Paul Goble
Staunton,
October 3 – Vladimir Putin is getting more credit than he deserves for his call
to drop criminal sanctions against those who write or speak something the
regime doesn’t like only once and whose works do not constitute “serious
threats for the security of the country and the foundations of the
constitutional system,” Ivan Davydov suggests.
Putin’s
proposal as summarized by TASS does not mean, he points out, that the regime
can’t bring criminal charges against those who post or write something more
than once or that the authorities do not have other statutes against thought
crimes that they can employ if the powers that be want them to (spektr.press/poblazhka-lyubitelyam-memov-pochemu-zhelanie-smyagchit-statyu-za-ekstremizm-eto-ne-gumanizm-i-ne-zdravyj-smysl/).
In this case, the
Moscow commentator says, Putin and his system “are being moved not by humanism
nor by any affection for good sense.” They are simply addressing an
administrative and public relations problem that they did not expect Paragraph
282 would produce.
On the one hand, while the Kremlin
devised this law to go after Russian nationalists, many in regional law
enforcement bodies quickly recognized that they could use its provisions to
make themselves look good because nothing is easier than finding a text in the
Internet, getting a tame expert to call it extremist, and showing themselves to
be fighting for the right.
That led to a dramatic
multiplication of cases, and that in turn became the basis for promotions and
other preferments for Russian investigators, prosecutors and the judicial
system as a whole, even though it did little to help the Kremlin achieve what
it had originally hoped for, the suppression of genuinely dangerous independent
Russian nationalism.
And on the other, Paragraph 282
created a public relations nightmare for Putin and his regime. Some of the
cases officials brought were so absurd that Russians began laughing at the
entire process even as they feared that such arrangements could be deployed
against them, and people abroad saw what Russian officials were doing in this
case as a definer of the regime.
Both these
reactions generated “an unnecessary nervousness” in Moscow, Davydov says; and
nervousness is not something the regime likes unless it can dose it out exactly
as it wants. With Paragraph 282, it had lost the ability to do that. Putin thus
had to act, knowing that he would end a bureaucratic disaster without limiting
his power and getting credit for liberalization.
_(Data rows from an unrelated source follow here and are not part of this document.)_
#[global] Set Default Proof Using "Type".

(** ** Machine integers

    [unsigned], [NodeID], [EdgeID] and [std::size_t] values are [N]; 32-bit
    wrap-around is written with [u32]. [int] values are [Z]; signed overflow
    is undefined behaviour and is an error value of the checked operations. *)

Declare Scope cxx_scope.
Delimit Scope cxx_scope with cxx.

Definition u32 (x : N) : N := (x mod 4294967296)%N.

Definition u16 (x : N) : N := (x mod 65536)%N.

Definition u8 (x : N) : N := (x mod 256)%N.

Definition UINT_MAX : N := 4294967295%N.

Definition INT_MAX : Z := 2147483647%Z.

Definition INT_MIN : Z := (-2147483648)%Z.

(** Unsigned 32-bit addition and subtraction. *)
Definition uadd (x y : N) : N := u32 (x + y).

Definition usub (x y : N) : N := u32 (x + 4294967296 - y).

Definition in_i32 (z : Z) : bool := ((INT_MIN <=? z) && (z <=? INT_MAX))%Z.

(** A signed result: [None] when it leaves the range of [int]. *)
Definition i32 (z : Z) : option Z := if in_i32 z then Some z else None.

Definition iadd (x y : Z) : option Z := i32 (x + y)%Z.

Definition isub (x y : Z) : option Z := i32 (x - y)%Z.

(** Conversion of an unsigned value to [int] (two's complement). *)
Definition to_int (x : N) : Z :=
  if (u32 x <? 2147483648)%N then Z.of_N (u32 x) else (Z.of_N (u32 x) - 4294967296)%Z.

(** Conversion of an [int] to [unsigned]. *)
Definition of_int (z : Z) : N := Z.to_N (z mod 4294967296)%Z.

(** ** Vectors

    A [std::vector] is a list; an access out of range is undefined
    behaviour and is the error value [None] of the option monad. *)

Definition vsize {A} (l : list A) : N := N.of_nat (length l).

Definition vget {A} (l : list A) (i : N) : option A :=
  if (i <? vsize l)%N then l !! N.to_nat i else None.

Definition vset {A} (l : list A) (i : N) (x : A) : option (list A) :=
  if (i <? vsize l)%N then Some (<[N.to_nat i := x]> l) else None.

(** [l[i] = f(l[i])]. *)
Definition vupd {A} (l : list A) (i : N) (f : A -> A) : option (list A) :=
  x ← vget l i; vset l i (f x).

(** [l.back()] and [l.pop_back()]. *)
Definition vback {A} (l : list A) : option A := last l.

Definition vpop {A} (l : list A) : list A := take (length l - 1) l.

(** [l.resize(n, x)]. *)
Definition vresize {A} (l : list A) (n : N) (x : A) : list A :=
  take (N.to_nat n) l ++ replicate (N.to_nat n - length l) x.

(** A [for] loop over [l] with loop state [s]. *)
Fixpoint fold_m {S A} (f : S -> A -> option S) (s : S) (l : list A) : option S :=
  match l with
  | [] => Some s
  | x :: l' => s' ← f s x; fold_m f s' l'
  end.

(** [std::unique] and [erase]: drop an element equal to its predecessor. *)
Fixpoint unique (l : list N) : list N :=
  match l with
  | x :: ((y :: _) as l') => if (x =? y)%N then unique l' else x :: unique l'
  | _ => l
  end.

(** [std::sort] on node ids: equal elements are indistinguishable. *)
Definition sort_ids (l : list N) : list N := merge_sort N.le l.

(** ** Tactics *)

Ltac unfold_ints :=
  unfold uadd, usub, u32, u16, u8, UINT_MAX, INT_MAX, INT_MIN in *.

(** Break the goal's or a hypothesis' [option] binds one at a time. *)
Ltac inv_bind H :=
  repeat match type of H with
  | (?o ≫= _) = Some _ =>
      let x := fresh "x" in let E := fresh "E" in
      destruct o as [x|] eqn:E; cbn in H; [|discriminate H]
  | Some _ = Some _ => injection H as H
  end.

Ltac case_ltb :=
  match goal with
  | |- context [(?a <? ?b)%N] => destruct (N.ltb_spec a b)
  | H : context [(?a <? ?b)%N] |- _ => destruct (N.ltb_spec a b)
  | |- context [(?a <=? ?b)%N] => destruct (N.leb_spec a b)
  | H : context [(?a <=? ?b)%N] |- _ => destruct (N.leb_spec a b)
  | |- context [(?a =? ?b)%N] => destruct (N.eqb_spec a b)
  | H : context [(?a =? ?b)%N] |- _ => destruct (N.eqb_spec a b)
  | |- context [(?a <? ?b)%Z] => destruct (Z.ltb_spec a b)
  | H : context [(?a <? ?b)%Z] |- _ => destruct (Z.ltb_spec a b)
  | |- context [(?a <=? ?b)%Z] => destruct (Z.leb_spec a b)
  | H : context [(?a <=? ?b)%Z] |- _ => destruct (Z.leb_spec a b)
  | |- context [(?a =? ?b)%Z] => destruct (Z.eqb_spec a b)
  | H : context [(?a =? ?b)%Z] |- _ => destruct (Z.eqb_spec a b)
  end.

(** Prove a permutation by an equality. *)
Ltac perm_eq :=
  match goal with |- ?a ≡ₚ ?b =>
    let H := fresh in enough (a = b) as H by (rewrite H; reflexivity) end.

Create HintDb cxx.
Create Rewrite HintDb cxx.

(** ** Lemmas on machine integers *)

Lemma u32_small x : (x < 4294967296)%N -> u32 x = x.
Proof. apply N.mod_small. Qed.

Lemma u32_lt x : (u32 x < 4294967296)%N.
Proof. by apply N.mod_lt. Qed.

Lemma uadd_small x y : (x + y < 4294967296)%N -> uadd x y = (x + y)%N.
Proof. apply u32_small. Qed.

Lemma usub_small x y : (y <= x)%N -> (x < 4294967296)%N -> usub x y = (x - y)%N.
Proof.
  intros ??. unfold usub, u32.
  replace (x + 4294967296 - y)%N with ((x - y) + 1 * 4294967296)%N by lia.
  rewrite N.Div0.mod_add. apply N.mod_small. lia.
Qed.

Lemma i32_Some z : (INT_MIN <= z <= INT_MAX)%Z -> i32 z = Some z.
Proof.
  intros ?. unfold i32, in_i32. repeat case_ltb; simpl; try done; lia.
Qed.

Lemma i32_inv z y : i32 z = Some y -> y = z /\ (INT_MIN <= z <= INT_MAX)%Z.
Proof.
  unfold i32, in_i32. repeat case_ltb; simpl; naive_solver lia.
Qed.

Lemma iadd_Some x y : (INT_MIN <= x + y <= INT_MAX)%Z -> iadd x y = Some (x + y)%Z.
Proof. apply i32_Some. Qed.

Lemma iadd_inv x y z : iadd x y = Some z -> z = (x + y)%Z /\ (INT_MIN <= z <= INT_MAX)%Z.
Proof. intros [-> ?]%i32_inv. done. Qed.

(** ** Lemmas on vectors *)

Section vectors.
  Context {A : Type}.
  Implicit Types l : list A.

Lemma vget_lookup l i : vget l i = l !! N.to_nat i.
Proof.
  unfold vget, vsize. case_ltb; [done|].
  symmetry. apply lookup_ge_None. lia.
Qed.

Lemma vget_Some_lt l i x : vget l i = Some x -> (i < vsize l)%N.
Proof. unfold vget. case_ltb; [done|discriminate]. Qed.

Lemma vget_lt l i : (i < vsize l)%N -> is_Some (vget l i).
Proof. intros ?. rewrite vget_lookup. apply lookup_lt_is_Some. unfold vsize in *. lia. Qed.

Lemma vset_lt l i x : (i < vsize l)%N -> vset l i x = Some (<[N.to_nat i := x]> l).
Proof. intros ?. unfold vset. case_ltb; [done|lia]. Qed.

Lemma vset_Some l i x l' :
  vset l i x = Some l' -> (i < vsize l)%N /\ l' = <[N.to_nat i := x]> l.
Proof. unfold vset. case_ltb; naive_solver. Qed.

Lemma vupd_lookup l i f x :
  l !! N.to_nat i = Some x -> vupd l i f = Some (<[N.to_nat i := f x]> l).
Proof.
  intros Hl. unfold vupd. rewrite vget_lookup, Hl. simpl. apply vset_lt.
  apply lookup_lt_Some in Hl. unfold vsize. lia.
Qed.

Lemma vsize_insert l i x : vsize (<[i := x]> l) = vsize l.
Proof. unfold vsize. by rewrite length_insert. Qed.

Lemma vsize_app l1 l2 : vsize (l1 ++ l2) = (vsize l1 + vsize l2)%N.
Proof. unfold vsize. rewrite length_app. lia. Qed.

Lemma lookup_insert_nat l i j x :
  <[i := x]> l !! j = if decide (i = j ∧ j < length l) then Some x else l !! j.
Proof.
  case_decide as Hd.
  - destruct Hd as [-> ?]. by apply list_lookup_insert_eq.
  - destruct (decide (i = j)) as [->|].
    + rewrite list_insert_ge; [done|]. naive_solver lia.
    + by apply list_lookup_insert_ne.
Qed.
End vectors.

#[export] Hint Rewrite @vget_lookup @vsize_insert @vsize_app @length_insert : cxx.

Section vector_access.
  Context {A : Type}.
  Implicit Types l : list A.

Lemma vupd_lt l i f :
  (i < vsize l)%N -> vupd l i f = Some (alter f (N.to_nat i) l).
Proof.
  intros Hi. destruct (vget_lt l i Hi) as [x Hx]. rewrite vget_lookup in Hx.
  rewrite (vupd_lookup l i f x Hx). f_equal.
  apply list_eq. intros j. rewrite lookup_insert_nat. apply lookup_lt_Some in Hx as Hlt.
  destruct (decide (N.to_nat i = j)) as [<-|Hne].
  - rewrite list_lookup_alter_eq, Hx. by case_decide; [|lia].
  - rewrite list_lookup_alter_ne by done. by case_decide; [lia|].
Qed.

Lemma vget_insert l i j x :
  vget (<[N.to_nat i := x]> l) j = if decide (i = j ∧ (j < vsize l)%N) then Some x else vget l j.
Proof.
  rewrite !vget_lookup, lookup_insert_nat. unfold vsize.
  repeat case_decide; try done; lia.
Qed.

Lemma vget_alter l i j f :
  vget (alter f (N.to_nat i) l) j = if decide (i = j) then f <$> vget l j else vget l j.
Proof.
  rewrite !vget_lookup. case_decide as Hd.
  - subst. apply list_lookup_alter_eq.
  - apply list_lookup_alter_ne. lia.
Qed.

Lemma vsize_alter l i f : vsize (alter f i l) = vsize l.
Proof. unfold vsize. by rewrite length_alter. Qed.

Lemma vget_app l1 l2 i :
  vget (l1 ++ l2) i = if decide (i < vsize l1)%N then vget l1 i else vget l2 (i - vsize l1).
Proof.
  rewrite !vget_lookup. unfold vsize. case_decide.
  - apply lookup_app_l. lia.
  - rewrite lookup_app_r by lia. f_equal. lia.
Qed.

Lemma vget_snoc l x i :
  vget (l ++ [x]) i = if decide (i = vsize l) then Some x else vget l i.
Proof.
  rewrite vget_app. repeat case_decide; try lia; try done.
  - subst. by replace (vsize l - vsize l)%N with 0%N by lia.
  - rewrite !vget_lookup. unfold vsize in *.
    rewrite !(proj2 (lookup_ge_None _ _)); [done|lia|simpl; lia].
Qed.

Lemma list_eq_vget l l' : (forall i, vget l i = vget l' i) -> l = l'.
Proof.
  intros Hi. apply list_eq. intros i. specialize (Hi (N.of_nat i)).
  by rewrite !vget_lookup, Nat2N.id in Hi.
Qed.

#[export] Instance vsize_proper : Proper (Permutation ==> eq) (@vsize A).
Proof. intros l l' Hp. unfold vsize. by rewrite Hp. Qed.

Lemma alter_self l i f x : vget l i = Some x -> f x = x -> alter f (N.to_nat i) l = l.
Proof.
  rewrite vget_lookup. intros Hl Hf. apply list_eq. intros j.
  destruct (decide (N.to_nat i = j)) as [<-|Hne].
  - by rewrite list_lookup_alter_eq, Hl; simpl; rewrite Hf.
  - by rewrite list_lookup_alter_ne.
Qed.

Lemma insert_alter l i f x :
  vget l i = Some x -> <[N.to_nat i := f x]> l = alter f (N.to_nat i) l.
Proof.
  rewrite vget_lookup. intros Hl. apply lookup_lt_Some in Hl as Hlt. apply list_eq. intros j.
  destruct (decide (N.to_nat i = j)) as [<-|Hne].
  - by rewrite list_lookup_alter_eq, Hl, list_lookup_insert_eq.
  - by rewrite list_lookup_alter_ne, list_lookup_insert_ne.
Qed.

Lemma vget_nil i : vget (@nil A) i = None.
Proof. by rewrite vget_lookup, lookup_nil. Qed.

Lemma vget_None l i : (vsize l <= i)%N -> vget l i = None.
Proof. intros ?. unfold vget. case_ltb; [lia|done]. Qed.
End vector_access.

Lemma vget_fmap {A B} (f : A -> B) l i : vget (f <$> l) i = f <$> vget l i.
Proof. rewrite !vget_lookup. apply list_lookup_fmap. Qed.

Create Rewrite HintDb vec.
#[export] Hint Rewrite @vget_insert @vget_alter @vsize_insert @vsize_alter @vsize_app : vec.

(** ** Loops *)

Section loops.
  Context {S A : Type}.

Lemma fold_m_app (f : S -> A -> option S) s l1 l2 :
  fold_m f s (l1 ++ l2) = (s' ← fold_m f s l1; fold_m f s' l2).
Proof.
  revert s. induction l1 as [|x l1 IH]; intros s; [done|]. simpl.
  destruct (f s x); simpl; [apply IH|done].
Qed.

(** A loop invariant [P] over the elements already handled. *)
Lemma fold_m_ind (f : S -> A -> option S) (P : list A -> S -> Prop) l s0 :
  P [] s0 ->
  (forall pre x post s, l = pre ++ x :: post -> P pre s ->
     exists s', f s x = Some s' /\ P (pre ++ [x]) s') ->
  exists s', fold_m f s0 l = Some s' /\ P l s'.
Proof.
  intros H0 Hstep. assert (forall pre post s, l = pre ++ post -> P pre s ->
    exists s', fold_m f s post = Some s' /\ P l s') as Hgen.
  { intros pre post. revert pre. induction post as [|x post IH]; intros pre s Hl HP.
    - exists s. rewrite app_nil_r in Hl. by subst.
    - destruct (Hstep pre x post s Hl HP) as (s1 & Hf & HP1). cbn [fold_m]. rewrite Hf.
      cbn [mbind option_bind]. apply (IH (pre ++ [x])); [|done]. by rewrite <- app_assoc. }
  by apply (Hgen [] l s0).
Qed.

(** An invariant over the elements still to come. *)
Lemma fold_m_partial (f : S -> A -> option S) (P : list A -> S -> Prop) l : forall s s',
  P l s -> (forall x post s s', P (x :: post) s -> f s x = Some s' -> P post s') ->
  fold_m f s l = Some s' -> P [] s'.
Proof.
  induction l as [|x l IH]; intros s s' HP Hf; cbn [fold_m]; [by intros [= <-]|].
  destruct (f s x) as [s1|] eqn:E; [|done]. cbn [mbind option_bind]. apply IH; [by eapply Hf|done].
Qed.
This is clearly the cause behind
what Putin has done, the commentator continues. “It is of course necessary to
keep the opportunity to send a critic of the powers to jail for his words.” But
this “instrument of political terror” must remain that and not become “a means
for the easy receipt of prizes and benefits.”
“Let us not forget that 282 is not the only paragraph in
the criminal code which calls for the punishment of thought crimes.” There are
others, and Putin has said nothing about them.
And that means, Davydov argues, that “the state obviously doesn’t intend
to stop punishing and frightening us; it only is trying to introduce order in
this area.”
But
“all the same,” he concludes, this small step is not unimportant and will
benefit some if far fewer than many are suggesting today. “Under present-day Russian realities, that
too is no small thing.”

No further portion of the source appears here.